# Task:
Repeat the lines from the line with "andb_false_r. cbn [andb]." to the line with "destruct (c_master c')" in the listing below, keeping both end lines and adding nothing.

---

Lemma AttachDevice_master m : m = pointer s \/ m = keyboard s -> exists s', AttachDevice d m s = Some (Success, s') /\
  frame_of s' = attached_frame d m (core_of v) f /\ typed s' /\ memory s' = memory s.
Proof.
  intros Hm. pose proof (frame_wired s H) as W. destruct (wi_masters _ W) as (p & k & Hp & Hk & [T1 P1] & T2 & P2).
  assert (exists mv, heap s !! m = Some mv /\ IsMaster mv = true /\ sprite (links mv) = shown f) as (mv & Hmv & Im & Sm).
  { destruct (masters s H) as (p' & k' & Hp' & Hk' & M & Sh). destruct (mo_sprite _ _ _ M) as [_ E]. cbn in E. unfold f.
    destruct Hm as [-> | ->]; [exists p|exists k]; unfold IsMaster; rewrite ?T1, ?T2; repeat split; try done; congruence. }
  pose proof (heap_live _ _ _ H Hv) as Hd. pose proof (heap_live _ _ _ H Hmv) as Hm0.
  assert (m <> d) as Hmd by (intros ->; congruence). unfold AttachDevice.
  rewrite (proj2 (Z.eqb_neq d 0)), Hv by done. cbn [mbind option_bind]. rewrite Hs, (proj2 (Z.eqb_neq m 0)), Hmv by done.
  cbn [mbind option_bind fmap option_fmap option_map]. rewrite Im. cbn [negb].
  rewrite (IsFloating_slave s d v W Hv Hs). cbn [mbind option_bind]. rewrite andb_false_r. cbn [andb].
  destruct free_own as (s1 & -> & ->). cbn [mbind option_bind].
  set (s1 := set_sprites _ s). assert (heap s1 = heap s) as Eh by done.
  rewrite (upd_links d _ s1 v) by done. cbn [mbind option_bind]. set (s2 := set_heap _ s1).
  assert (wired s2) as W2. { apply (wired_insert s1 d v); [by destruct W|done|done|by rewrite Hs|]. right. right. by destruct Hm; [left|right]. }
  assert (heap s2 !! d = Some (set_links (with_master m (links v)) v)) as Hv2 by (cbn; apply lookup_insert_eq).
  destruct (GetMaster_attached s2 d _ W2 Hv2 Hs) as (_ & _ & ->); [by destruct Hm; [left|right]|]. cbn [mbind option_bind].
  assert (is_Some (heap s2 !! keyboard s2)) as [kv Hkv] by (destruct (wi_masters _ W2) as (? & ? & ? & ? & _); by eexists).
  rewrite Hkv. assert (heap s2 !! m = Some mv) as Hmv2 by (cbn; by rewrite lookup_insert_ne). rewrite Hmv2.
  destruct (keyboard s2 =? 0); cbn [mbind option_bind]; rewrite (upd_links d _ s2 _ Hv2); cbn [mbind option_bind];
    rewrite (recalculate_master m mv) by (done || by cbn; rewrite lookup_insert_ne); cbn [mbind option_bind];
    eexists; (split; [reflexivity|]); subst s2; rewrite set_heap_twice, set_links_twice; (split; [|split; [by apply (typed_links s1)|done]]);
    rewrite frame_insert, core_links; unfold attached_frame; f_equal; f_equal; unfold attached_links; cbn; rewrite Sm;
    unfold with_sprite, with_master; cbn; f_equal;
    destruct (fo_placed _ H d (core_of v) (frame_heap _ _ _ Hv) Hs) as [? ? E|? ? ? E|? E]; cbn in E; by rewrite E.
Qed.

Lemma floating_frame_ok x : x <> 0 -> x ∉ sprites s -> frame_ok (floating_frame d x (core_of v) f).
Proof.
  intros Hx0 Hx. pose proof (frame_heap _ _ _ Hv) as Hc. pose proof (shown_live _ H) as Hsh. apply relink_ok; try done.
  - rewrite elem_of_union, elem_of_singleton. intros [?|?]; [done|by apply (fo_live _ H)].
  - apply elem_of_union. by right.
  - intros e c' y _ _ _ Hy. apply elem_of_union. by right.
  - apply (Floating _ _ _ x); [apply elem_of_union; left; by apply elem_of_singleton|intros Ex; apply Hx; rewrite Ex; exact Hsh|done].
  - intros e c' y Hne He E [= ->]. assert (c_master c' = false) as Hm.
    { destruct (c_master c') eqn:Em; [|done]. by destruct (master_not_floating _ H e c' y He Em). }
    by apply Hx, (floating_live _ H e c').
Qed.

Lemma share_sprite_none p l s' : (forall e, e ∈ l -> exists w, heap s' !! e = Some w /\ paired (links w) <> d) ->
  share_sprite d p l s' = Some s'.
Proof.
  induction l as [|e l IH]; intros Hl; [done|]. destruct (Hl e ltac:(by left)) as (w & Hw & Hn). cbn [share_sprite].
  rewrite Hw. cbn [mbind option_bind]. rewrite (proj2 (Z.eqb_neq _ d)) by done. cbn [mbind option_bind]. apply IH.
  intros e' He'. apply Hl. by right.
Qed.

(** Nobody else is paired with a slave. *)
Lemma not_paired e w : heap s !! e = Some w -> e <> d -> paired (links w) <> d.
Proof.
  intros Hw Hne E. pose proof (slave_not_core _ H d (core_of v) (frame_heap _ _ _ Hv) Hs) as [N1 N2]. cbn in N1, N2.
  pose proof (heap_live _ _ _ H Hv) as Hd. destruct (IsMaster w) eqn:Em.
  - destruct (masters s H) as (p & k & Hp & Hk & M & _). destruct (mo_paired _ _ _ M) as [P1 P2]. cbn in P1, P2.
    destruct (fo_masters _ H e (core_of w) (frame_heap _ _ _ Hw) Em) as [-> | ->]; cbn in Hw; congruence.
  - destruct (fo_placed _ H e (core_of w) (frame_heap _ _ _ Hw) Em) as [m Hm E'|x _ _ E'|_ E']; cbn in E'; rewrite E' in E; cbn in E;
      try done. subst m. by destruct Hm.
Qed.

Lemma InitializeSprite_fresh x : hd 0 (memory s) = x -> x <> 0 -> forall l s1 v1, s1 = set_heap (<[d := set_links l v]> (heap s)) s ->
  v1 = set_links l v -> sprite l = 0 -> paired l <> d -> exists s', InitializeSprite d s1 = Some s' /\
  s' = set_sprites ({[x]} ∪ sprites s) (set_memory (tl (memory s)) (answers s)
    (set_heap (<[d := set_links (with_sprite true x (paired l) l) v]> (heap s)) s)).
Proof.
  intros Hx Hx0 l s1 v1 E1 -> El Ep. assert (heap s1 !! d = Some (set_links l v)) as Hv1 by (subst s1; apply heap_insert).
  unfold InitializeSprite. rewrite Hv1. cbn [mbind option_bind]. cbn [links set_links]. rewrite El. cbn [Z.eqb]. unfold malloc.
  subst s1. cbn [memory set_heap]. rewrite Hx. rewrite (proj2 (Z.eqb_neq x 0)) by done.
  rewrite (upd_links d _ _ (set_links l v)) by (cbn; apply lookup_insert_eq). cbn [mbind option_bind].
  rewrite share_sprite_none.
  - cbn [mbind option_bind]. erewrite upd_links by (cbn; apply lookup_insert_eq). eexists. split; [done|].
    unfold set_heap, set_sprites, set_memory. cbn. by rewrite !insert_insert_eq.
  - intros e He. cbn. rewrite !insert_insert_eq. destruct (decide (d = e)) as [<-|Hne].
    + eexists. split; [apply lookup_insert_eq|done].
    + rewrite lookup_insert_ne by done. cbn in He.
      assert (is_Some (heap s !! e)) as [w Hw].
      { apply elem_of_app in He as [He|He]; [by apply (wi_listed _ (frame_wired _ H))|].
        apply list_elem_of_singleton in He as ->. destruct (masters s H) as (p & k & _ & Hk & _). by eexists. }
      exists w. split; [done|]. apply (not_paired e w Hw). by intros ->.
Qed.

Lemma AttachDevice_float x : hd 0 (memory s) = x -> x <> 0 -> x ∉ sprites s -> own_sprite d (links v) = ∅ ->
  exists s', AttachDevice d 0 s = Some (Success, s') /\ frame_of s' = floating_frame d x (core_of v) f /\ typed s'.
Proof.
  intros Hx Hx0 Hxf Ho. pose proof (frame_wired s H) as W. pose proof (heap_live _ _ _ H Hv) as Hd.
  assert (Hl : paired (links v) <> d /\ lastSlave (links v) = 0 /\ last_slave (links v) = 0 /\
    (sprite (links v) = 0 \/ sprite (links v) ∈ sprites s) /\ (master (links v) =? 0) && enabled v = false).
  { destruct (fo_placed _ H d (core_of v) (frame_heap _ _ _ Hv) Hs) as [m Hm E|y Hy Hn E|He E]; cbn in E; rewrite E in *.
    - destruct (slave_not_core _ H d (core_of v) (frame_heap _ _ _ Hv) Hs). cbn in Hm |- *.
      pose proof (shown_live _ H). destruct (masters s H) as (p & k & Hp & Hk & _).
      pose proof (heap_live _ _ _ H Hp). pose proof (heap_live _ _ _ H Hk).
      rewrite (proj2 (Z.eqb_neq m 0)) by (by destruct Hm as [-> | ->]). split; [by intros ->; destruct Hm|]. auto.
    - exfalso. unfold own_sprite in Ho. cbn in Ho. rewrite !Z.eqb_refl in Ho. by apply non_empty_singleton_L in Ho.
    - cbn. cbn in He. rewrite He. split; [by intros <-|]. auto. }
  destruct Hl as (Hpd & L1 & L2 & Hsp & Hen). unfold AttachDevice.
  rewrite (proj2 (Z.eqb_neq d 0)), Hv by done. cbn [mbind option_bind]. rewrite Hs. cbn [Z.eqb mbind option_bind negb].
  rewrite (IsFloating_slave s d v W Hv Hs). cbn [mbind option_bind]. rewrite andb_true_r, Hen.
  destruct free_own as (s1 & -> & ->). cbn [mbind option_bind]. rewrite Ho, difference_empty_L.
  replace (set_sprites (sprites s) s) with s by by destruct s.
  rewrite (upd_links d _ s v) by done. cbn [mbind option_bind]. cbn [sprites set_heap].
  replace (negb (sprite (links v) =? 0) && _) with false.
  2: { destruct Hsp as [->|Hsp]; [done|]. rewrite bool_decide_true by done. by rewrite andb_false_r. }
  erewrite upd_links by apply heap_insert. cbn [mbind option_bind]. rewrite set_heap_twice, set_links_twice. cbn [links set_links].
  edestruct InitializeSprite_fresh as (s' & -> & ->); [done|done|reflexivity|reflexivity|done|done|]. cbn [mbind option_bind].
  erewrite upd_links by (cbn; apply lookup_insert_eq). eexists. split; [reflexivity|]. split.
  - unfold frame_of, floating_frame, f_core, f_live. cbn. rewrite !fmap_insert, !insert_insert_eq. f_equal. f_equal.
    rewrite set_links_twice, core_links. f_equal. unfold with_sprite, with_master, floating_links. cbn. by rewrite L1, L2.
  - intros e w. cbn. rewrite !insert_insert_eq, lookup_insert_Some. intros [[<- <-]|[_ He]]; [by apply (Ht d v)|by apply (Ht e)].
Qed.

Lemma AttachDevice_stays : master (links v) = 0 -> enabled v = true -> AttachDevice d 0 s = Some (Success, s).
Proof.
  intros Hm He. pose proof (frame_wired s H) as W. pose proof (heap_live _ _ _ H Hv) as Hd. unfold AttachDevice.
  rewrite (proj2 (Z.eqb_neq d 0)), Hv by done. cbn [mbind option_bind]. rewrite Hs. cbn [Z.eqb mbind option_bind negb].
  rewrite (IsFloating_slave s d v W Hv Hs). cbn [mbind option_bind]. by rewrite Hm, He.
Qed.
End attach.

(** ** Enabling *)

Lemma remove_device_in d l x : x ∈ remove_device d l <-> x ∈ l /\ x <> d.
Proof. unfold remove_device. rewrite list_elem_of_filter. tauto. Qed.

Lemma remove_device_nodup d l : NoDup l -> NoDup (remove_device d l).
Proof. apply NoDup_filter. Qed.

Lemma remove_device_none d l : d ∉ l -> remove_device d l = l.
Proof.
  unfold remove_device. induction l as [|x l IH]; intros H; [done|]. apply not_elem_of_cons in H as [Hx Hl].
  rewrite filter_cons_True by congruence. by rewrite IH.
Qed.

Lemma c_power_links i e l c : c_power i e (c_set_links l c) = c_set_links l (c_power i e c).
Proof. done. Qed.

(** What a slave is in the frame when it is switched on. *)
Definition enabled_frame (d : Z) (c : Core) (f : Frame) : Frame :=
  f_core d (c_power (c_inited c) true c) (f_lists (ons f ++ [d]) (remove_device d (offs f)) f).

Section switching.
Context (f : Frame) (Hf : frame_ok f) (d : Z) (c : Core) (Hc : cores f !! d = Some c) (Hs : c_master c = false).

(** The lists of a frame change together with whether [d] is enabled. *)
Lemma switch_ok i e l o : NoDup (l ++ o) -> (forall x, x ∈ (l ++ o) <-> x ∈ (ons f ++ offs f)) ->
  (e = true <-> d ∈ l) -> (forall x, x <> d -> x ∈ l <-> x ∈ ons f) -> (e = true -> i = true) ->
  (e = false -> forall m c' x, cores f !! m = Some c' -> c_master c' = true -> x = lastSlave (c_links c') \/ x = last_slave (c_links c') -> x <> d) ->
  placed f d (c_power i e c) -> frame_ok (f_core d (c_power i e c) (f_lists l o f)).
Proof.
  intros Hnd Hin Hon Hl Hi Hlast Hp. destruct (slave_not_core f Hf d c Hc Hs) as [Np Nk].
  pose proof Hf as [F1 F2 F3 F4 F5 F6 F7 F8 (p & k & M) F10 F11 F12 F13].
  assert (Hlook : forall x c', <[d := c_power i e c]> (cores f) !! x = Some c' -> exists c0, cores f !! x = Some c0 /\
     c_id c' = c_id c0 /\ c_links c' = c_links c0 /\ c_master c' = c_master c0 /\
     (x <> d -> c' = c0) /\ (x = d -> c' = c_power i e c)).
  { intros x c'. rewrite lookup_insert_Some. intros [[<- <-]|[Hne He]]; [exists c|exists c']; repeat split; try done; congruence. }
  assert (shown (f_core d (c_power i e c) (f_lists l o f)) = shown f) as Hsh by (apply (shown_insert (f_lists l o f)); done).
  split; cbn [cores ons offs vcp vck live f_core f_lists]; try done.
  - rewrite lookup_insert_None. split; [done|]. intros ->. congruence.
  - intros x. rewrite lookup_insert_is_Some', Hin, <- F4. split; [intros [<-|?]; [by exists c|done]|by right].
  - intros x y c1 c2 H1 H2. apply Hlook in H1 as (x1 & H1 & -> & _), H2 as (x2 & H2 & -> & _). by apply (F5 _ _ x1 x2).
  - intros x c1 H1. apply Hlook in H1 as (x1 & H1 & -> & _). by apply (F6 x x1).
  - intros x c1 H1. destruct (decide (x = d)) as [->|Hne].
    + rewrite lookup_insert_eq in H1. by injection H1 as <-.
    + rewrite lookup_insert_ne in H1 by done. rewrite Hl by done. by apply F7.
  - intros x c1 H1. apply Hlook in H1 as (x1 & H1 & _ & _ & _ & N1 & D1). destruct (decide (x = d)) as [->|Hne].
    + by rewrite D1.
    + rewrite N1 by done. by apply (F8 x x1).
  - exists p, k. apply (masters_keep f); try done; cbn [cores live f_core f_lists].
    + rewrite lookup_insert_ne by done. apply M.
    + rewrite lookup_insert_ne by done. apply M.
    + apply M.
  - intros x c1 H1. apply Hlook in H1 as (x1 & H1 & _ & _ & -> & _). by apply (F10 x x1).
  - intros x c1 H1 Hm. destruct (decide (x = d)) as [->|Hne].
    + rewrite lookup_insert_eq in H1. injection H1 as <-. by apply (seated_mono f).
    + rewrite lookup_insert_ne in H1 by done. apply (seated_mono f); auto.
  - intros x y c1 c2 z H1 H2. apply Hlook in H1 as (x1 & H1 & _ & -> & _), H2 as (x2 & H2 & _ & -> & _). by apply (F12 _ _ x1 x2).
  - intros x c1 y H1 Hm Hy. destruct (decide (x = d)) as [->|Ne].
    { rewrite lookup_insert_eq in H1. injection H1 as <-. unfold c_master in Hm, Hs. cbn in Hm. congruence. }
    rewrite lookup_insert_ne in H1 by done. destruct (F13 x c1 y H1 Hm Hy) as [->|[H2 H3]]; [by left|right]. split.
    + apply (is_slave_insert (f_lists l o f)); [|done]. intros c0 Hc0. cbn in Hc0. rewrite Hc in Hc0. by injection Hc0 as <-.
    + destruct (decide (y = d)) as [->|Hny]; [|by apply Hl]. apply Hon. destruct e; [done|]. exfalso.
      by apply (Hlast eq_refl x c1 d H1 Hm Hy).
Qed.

---

# Result of this task:
  rewrite (IsFloating_slave s d v W Hv Hs). cbn [mbind option_bind]. rewrite andb_false_r. cbn [andb].
  destruct free_own as (s1 & -> & ->). cbn [mbind option_bind].
  set (s1 := set_sprites _ s). assert (heap s1 = heap s) as Eh by done.
  rewrite (upd_links d _ s1 v) by done. cbn [mbind option_bind]. set (s2 := set_heap _ s1).
  assert (wired s2) as W2. { apply (wired_insert s1 d v); [by destruct W|done|done|by rewrite Hs|]. right. right. by destruct Hm; [left|right]. }
  assert (heap s2 !! d = Some (set_links (with_master m (links v)) v)) as Hv2 by (cbn; apply lookup_insert_eq).
  destruct (GetMaster_attached s2 d _ W2 Hv2 Hs) as (_ & _ & ->); [by destruct Hm; [left|right]|]. cbn [mbind option_bind].
  assert (is_Some (heap s2 !! keyboard s2)) as [kv Hkv] by (destruct (wi_masters _ W2) as (? & ? & ? & ? & _); by eexists).
  rewrite Hkv. assert (heap s2 !! m = Some mv) as Hmv2 by (cbn; by rewrite lookup_insert_ne). rewrite Hmv2.
  destruct (keyboard s2 =? 0); cbn [mbind option_bind]; rewrite (upd_links d _ s2 _ Hv2); cbn [mbind option_bind];
    rewrite (recalculate_master m mv) by (done || by cbn; rewrite lookup_insert_ne); cbn [mbind option_bind];
    eexists; (split; [reflexivity|]); subst s2; rewrite set_heap_twice, set_links_twice; (split; [|split; [by apply (typed_links s1)|done]]);
    rewrite frame_insert, core_links; unfold attached_frame; f_equal; f_equal; unfold attached_links; cbn; rewrite Sm;
    unfold with_sprite, with_master; cbn; f_equal;
    destruct (fo_placed _ H d (core_of v) (frame_heap _ _ _ Hv) Hs) as [? ? E|? ? ? E|? E]; cbn in E; by rewrite E.
Qed.

Lemma floating_frame_ok x : x <> 0 -> x ∉ sprites s -> frame_ok (floating_frame d x (core_of v) f).
Proof.
  intros Hx0 Hx. pose proof (frame_heap _ _ _ Hv) as Hc. pose proof (shown_live _ H) as Hsh. apply relink_ok; try done.
  - rewrite elem_of_union, elem_of_singleton. intros [?|?]; [done|by apply (fo_live _ H)].
  - apply elem_of_union. by right.
  - intros e c' y _ _ _ Hy. apply elem_of_union. by right.
  - apply (Floating _ _ _ x); [apply elem_of_union; left; by apply elem_of_singleton|intros Ex; apply Hx; rewrite Ex; exact Hsh|done].
  - intros e c' y Hne He E [= ->]. assert (c_master c' = false) as Hm.
    { destruct (c_master c') eqn:Em; [|done]. by destruct (master_not_floating _ H e c' y He Em). }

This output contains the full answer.